:: Your assignment ::
Each line from the beginning of the data below through the line containing "regular expressions are" should be repeated exactly, please.

★ ★ ★ ★

(** * BiomePruner log tooling: the log-entry segmenter

    A shallow embedding of [MinecraftLogParser.parse_log], which exists in
    three copies:
    - [minecraft_log_parser.py]                        (module [Standalone]),
    - [claude_tooling/scripts/log_parser.py]           (module [Tooling]),
    - [claude_tooling/scripts/run_automated_tests.py]  (module [TestRunner]).

    Python [str] values are sequences of Unicode code points, the two
    regular expressions are given a backtracking semantics with the priority
    order of Python's [re] module, and the [for] loop over [enumerate(lines)]
    is a recursion that threads [self.entries] and [current_entry]. *)

From Stdlib Require Import String Ascii DecimalString.
From Stdlib Require Import List NArith Arith Bool Lia Permutation Sorted.
Import ListNotations.

Set Implicit Arguments.

(** ** Strings *)

(** A code point, and a Python [str]. *)
Definition char := N.
Definition str := list char.

(** Literals of the source, written as Rocq strings of ASCII characters. *)
Definition pystr (s : string) : str :=
  map N_of_ascii (list_ascii_of_string s).
Arguments pystr s%_string.

Definition LBRACKET : char := 91%N.
Definition RBRACKET : char := 93%N.
Definition SLASH : char := 47%N.

(** [str.isspace] on one character, which is also what [str.rstrip()] strips
    and what [\s] matches in a [str] pattern: CPython's
    [_PyUnicode_IsWhitespace]. *)
Definition isspace (c : char) : bool :=
  (((9 <=? c) && (c <=? 13)) || ((28 <=? c) && (c <=? 32))
   || (c =? 133) || (c =? 160) || (c =? 5760)
   || ((8192 <=? c) && (c <=? 8202))
   || (c =? 8232) || (c =? 8233) || (c =? 8239) || (c =? 8287)
   || (c =? 12288))%N.

(** [s.rstrip()]: drop the trailing run of whitespace. *)
Fixpoint rstrip (s : str) : str :=
  match s with
  | [] => []
  | c :: s' =>
      match rstrip s' with
      | [] => if isspace c then [] else [c]
      | r => c :: r
      end
  end.

(** [s.startswith(p)]. *)
Fixpoint startswith (p s : str) : bool :=
  match p, s with
  | [], _ => true
  | _ :: _, [] => false
  | a :: p', b :: s' => (a =? b)%N && startswith p' s'
  end.

(** [p in s]: [p] occurs in [s] as a substring. *)
Fixpoint contains (p s : str) : bool :=
  startswith p s
  || match s with
     | [] => false
     | _ :: s' => contains p s'
     end.

(** ** Regular expressions, as far as the two patterns need them *)

Inductive regex : Type :=
| Empty                              (* the empty pattern *)
| Chr (p : char -> bool)             (* one character: a literal, a class, \s *)
| Cat (r1 r2 : regex)                (* r1 r2 *)
| Alt (r1 r2 : regex)                (* r1|r2, r1 is tried first *)
| Star (p : char -> bool)            (* c*, greedy, c a one-character item *)
| Group (n : nat) (r : regex).       (* the n-th capturing group *)

(** [c+] *)
Definition Plus (p : char -> bool) : regex := Cat (Chr p) (Star p).

(** The captures of a match: the latest binding of a group comes first. *)
Definition groups := list (nat * str).

(** [match.group(n)]: the text of group [n], [None] when it took no part. *)
Fixpoint group (g : groups) (n : nat) : option str :=
  match g with
  | [] => None
  | (k, w) :: g' => if Nat.eqb k n then Some w else group g' n
  end.

(** Greedy repetition: the longest run first, then one character less at a
    time, down to the empty run. Each result is the text left to match. *)
Fixpoint star_run (p : char -> bool) (s : str) (g : groups)
  : list (str * groups) :=
  match s with
  | [] => [([], g)]
  | c :: s' => if p c then star_run p s' g ++ [(s, g)] else [(s, g)]
  end.

(** All the ways [r] matches a prefix of [s], in the order in which the
    backtracking matcher of [re] tries them; each is the text that is left
    together with the captures so far. *)
Fixpoint run (r : regex) (s : str) (g : groups) : list (str * groups) :=
  match r with
  | Empty => [(s, g)]
  | Chr p =>
      match s with
      | c :: s' => if p c then [(s', g)] else []
      | [] => []
      end
  | Cat r1 r2 => flat_map (fun x => run r2 (fst x) (snd x)) (run r1 s g)
  | Alt r1 r2 => run r1 s g ++ run r2 s g
  | Star p => star_run p s g
  | Group n r1 =>
      map (fun x => (fst x, (n, firstn (length s - length (fst x)) s) :: snd x))
          (run r1 s g)
  end.

(** [pattern.match(s)]: the first match anchored at the start of [s]. *)
Definition re_match (r : regex) (s : str) : option groups :=
  option_map snd (hd_error (run r s [])).

(** [pattern.search(s)]: the first position of [s] where the pattern
    matches. *)
Fixpoint re_search (r : regex) (s : str) : option groups :=
  match re_match r s with
  | Some g => Some g
  | None =>
      match s with
      | [] => None
      | _ :: s' => re_search r s'
      end
  end.

(** Truth value of an optional object ([if match:], [bool(...)]). *)
Definition truthy {A} (o : option A) : bool :=
  match o with Some _ => true | None => false end.

(** A literal string of a pattern. *)
Definition lit (s : str) : regex :=
  fold_right (fun c r => Cat (Chr (N.eqb c)) r) Empty s.

Definition not_char (c : char) : char -> bool := fun x => negb (c =? x)%N.

(** ** The header pattern

    [re.compile(r'^\[([^\]]+)\]\s*\[([^\]]+)/(WARN|ERROR|FATAL)\]')].
    The pattern is only used through [match], which anchors it at the start,
    so [^] adds nothing. *)
Definition level_alternatives : regex :=
  Alt (lit (pystr "WARN")) (Alt (lit (pystr "ERROR")) (lit (pystr "FATAL"))).

Definition log_pattern : regex :=
  Cat (Chr (N.eqb LBRACKET))
 (Cat (Group 1 (Plus (not_char RBRACKET)))
 (Cat (Chr (N.eqb RBRACKET))
 (Cat (Star isspace)
 (Cat (Chr (N.eqb LBRACKET))
 (Cat (Group 2 (Plus (not_char RBRACKET)))
 (Cat (Chr (N.eqb SLASH))
 (Cat (Group 3 level_alternatives)
      (Chr (N.eqb RBRACKET))))))))).

(** ** The tag pattern

    [re.compile(r'biomepruner|BiomePruner', re.IGNORECASE)].  Under
    [IGNORECASE] a literal letter [c] of a [str] pattern matches a
    character [x] when the simple lowercase of [x] is the lowercase of [c]
    or one of its listed equivalents ([_ignorecase_fixes] of the compiler of
    [re]).  For the ASCII letters these are: the letter itself in either
    case, and for [i] also U+0130 and U+0131, for [k] U+212A, for [s]
    U+017F. *)
Definition ascii_lower (c : char) : char :=
  (if (65 <=? c) && (c <=? 90) then c + 32 else c)%N.
(** * python4.py: A* path search on a square grid

    A shallow embedding of the search core of [python4.py] (the functions
    [heuristic], [get_neighbors], [astar], [reconstruct_path] and the class
    [Node]) together with the part of Python's [heapq] module the search
    calls, and of the program around it ([reset_game], [draw_grid],
    [draw_elements] and the main loop), followed by the properties of the
    search that the design document states and by further properties of
    the search and of the main loop.

    Python integers are unbounded, so coordinates and costs are [Z].  A
    coordinate is the tuple [(x, y)].  The module-level globals [GRID_SIZE]
    and [obstacles] form the store the search reads. *)

From stdpp Require Import gmap list strings.
From Stdlib Require Import ZArith Lia ZifyNat.

Local Open Scope Z_scope.

(** ** The grid globals *)

Record Globals : Type := mkGlobals {
  GRID_SIZE : Z;
  obstacles : gset (Z * Z)
}.

(** The store of the program as written: [GRID_SIZE = 30]. *)
Definition python4_globals (obs : gset (Z * Z)) : Globals :=
  {| GRID_SIZE := 30; obstacles := obs |}.

Definition DIRECTIONS : list (Z * Z) := [(-1, 0); (1, 0); (0, -1); (0, 1)].

(** ** class Node *)

Module Node.

#[local] Unset Elimination Schemes.

Inductive t : Type :=
  Build { x : Z; y : Z; g : Z; h : Z; f : Z; parent : option t }.

(** [__init__]: [f] is computed once, from [g] and [h]. *)
Definition init (x y g h : Z) (parent : option t) : t :=
  Build x y g h (g + h) parent.

(** [__lt__]: nodes are compared by [f] alone. *)
Definition lt (self other : t) : bool := bool_decide (f self < f other).

(** The tuple [(node.x, node.y)]. *)
Definition pos (n : t) : Z * Z := (x n, y n).

End Node.

(** ** heuristic *)

Definition heuristic (a b : Z * Z) : Z :=
  Z.abs (a.1 - b.1) + Z.abs (a.2 - b.2).

(** ** get_neighbors *)

Definition get_neighbors (gl : Globals) (node : Node.t) : list (Z * Z) :=
  foldl (fun neighbors d =>
           let nx := Node.x node + d.1 in
           let ny := Node.y node + d.2 in
           if bool_decide (0 <= nx < GRID_SIZE gl /\ 0 <= ny < GRID_SIZE gl
                           /\ (nx, ny) ∉ obstacles gl)
           then neighbors ++ [(nx, ny)]
           else neighbors)
        [] DIRECTIONS.

(** ** heapq (the binary heap of the Python standard library)

    The heap is a Python list; [heap[i] = v] is the list update
    [<[i:=v]> heap].  Every index the sift loops read is in range, so the
    [None] branches of the lookups stand for an [IndexError] that does not
    occur.  The loops carry a fuel that is at least the number of
    iterations they can make. *)

Module heapq.

Local Open Scope nat_scope.

(** The [while pos > startpos] loop of [_siftdown]. *)
Fixpoint _siftdown_loop (fuel : nat) (heap : list Node.t)
    (startpos pos : nat) (newitem : Node.t) : list Node.t :=
  match fuel with
  | O => <[pos := newitem]> heap
  | S fuel' =>
      if bool_decide (startpos < pos) then
        let parentpos := (pos - 1) / 2 in
        match heap !! parentpos with
        | Some parent =>
            if Node.lt newitem parent
            then _siftdown_loop fuel' (<[pos := parent]> heap)
                                startpos parentpos newitem
            else <[pos := newitem]> heap
        | None => <[pos := newitem]> heap
        end
      else <[pos := newitem]> heap
  end.

Definition _siftdown (heap : list Node.t) (startpos pos : nat)
    : list Node.t :=
  match heap !! pos with
  | Some newitem => _siftdown_loop pos heap startpos pos newitem
  | None => heap
  end.

(** The [while childpos < endpos] loop of [_siftup]: the smaller child is
    moved up until a leaf is reached; the result is the list and the
    position of the leaf. *)
Fixpoint _siftup_loop (fuel : nat) (heap : list Node.t)
    (endpos pos : nat) : list Node.t * nat :=
  match fuel with
  | O => (heap, pos)
  | S fuel' =>
      let childpos := 2 * pos + 1 in
      if bool_decide (childpos < endpos) then
        let rightpos := childpos + 1 in
        match heap !! childpos with
        | Some child =>
            let childpos :=
              if bool_decide (rightpos < endpos) then
                match heap !! rightpos with
                | Some rchild =>
                    if negb (Node.lt child rchild) then rightpos
                    else childpos
                | None => childpos
                end
              else childpos in
            match heap !! childpos with
            | Some smaller =>
                _siftup_loop fuel' (<[pos := smaller]> heap) endpos childpos
            | None => (heap, pos)
            end
        | None => (heap, pos)
        end
      else (heap, pos)
  end.

Definition _siftup (heap : list Node.t) (pos : nat) : list Node.t :=
  let endpos := length heap in
  let startpos := pos in
  match heap !! pos with
  | Some newitem =>
      let '(heap, pos) := _siftup_loop endpos heap endpos pos in
      _siftdown (<[pos := newitem]> heap) startpos pos
  | None => heap
  end.

Definition heappush (heap : list Node.t) (item : Node.t) : list Node.t :=
  let heap := heap ++ [item] in
  _siftdown heap 0 (length heap - 1).

(** [None] is the [IndexError] of popping from an empty list. *)
Definition heappop (heap : list Node.t) : option (Node.t * list Node.t) :=
  match last heap with
  | None => None
  | Some lastelt =>
      let heap := removelast heap in
      match heap with
      | [] => Some (lastelt, heap)
      | returnitem :: _ => Some (returnitem, _siftup (<[0 := lastelt]> heap) 0)
      end
  end.

End heapq.

(** ** reconstruct_path *)

(** The [while current:] loop: the coordinates from [current] back along
    the [parent] references, in the order they are appended. *)
Fixpoint parent_chain (current : Node.t) : list (Z * Z) :=
  match current with
  | Node.Build cx cy _ _ _ par =>
      (cx, cy) :: match par with
                  | Some p => parent_chain p
                  | None => []
                  end
  end.

Definition reconstruct_path (came_from : gmap (Z * Z) Node.t)
    (current : Node.t) : list (Z * Z) :=
  reverse (parent_chain current).

(** ** astar *)

(** The state of the [while open_set:] loop, with the store it runs in. *)
Record state : Type := mkState {
  globals : Globals;
  open_set : list Node.t;
  closed_set : gset (Z * Z);
  came_from : gmap (Z * Z) Node.t
}.

(** What one pass through the loop does: it returns from [astar], with a
    path or with [None], or it goes round again. *)
Inductive outcome : Type :=
  | Return (result : option (list (Z * Z))) (gl : Globals)
  | Continue (s : state).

★ ★ ★ ★

:: Response to the exercise ::
(** * BiomePruner log tooling: the log-entry segmenter

    A shallow embedding of [MinecraftLogParser.parse_log], which exists in
    three copies:
    - [minecraft_log_parser.py]                        (module [Standalone]),
    - [claude_tooling/scripts/log_parser.py]           (module [Tooling]),
    - [claude_tooling/scripts/run_automated_tests.py]  (module [TestRunner]).

    Python [str] values are sequences of Unicode code points, the two
    regular expressions are given a backtracking semantics with the priority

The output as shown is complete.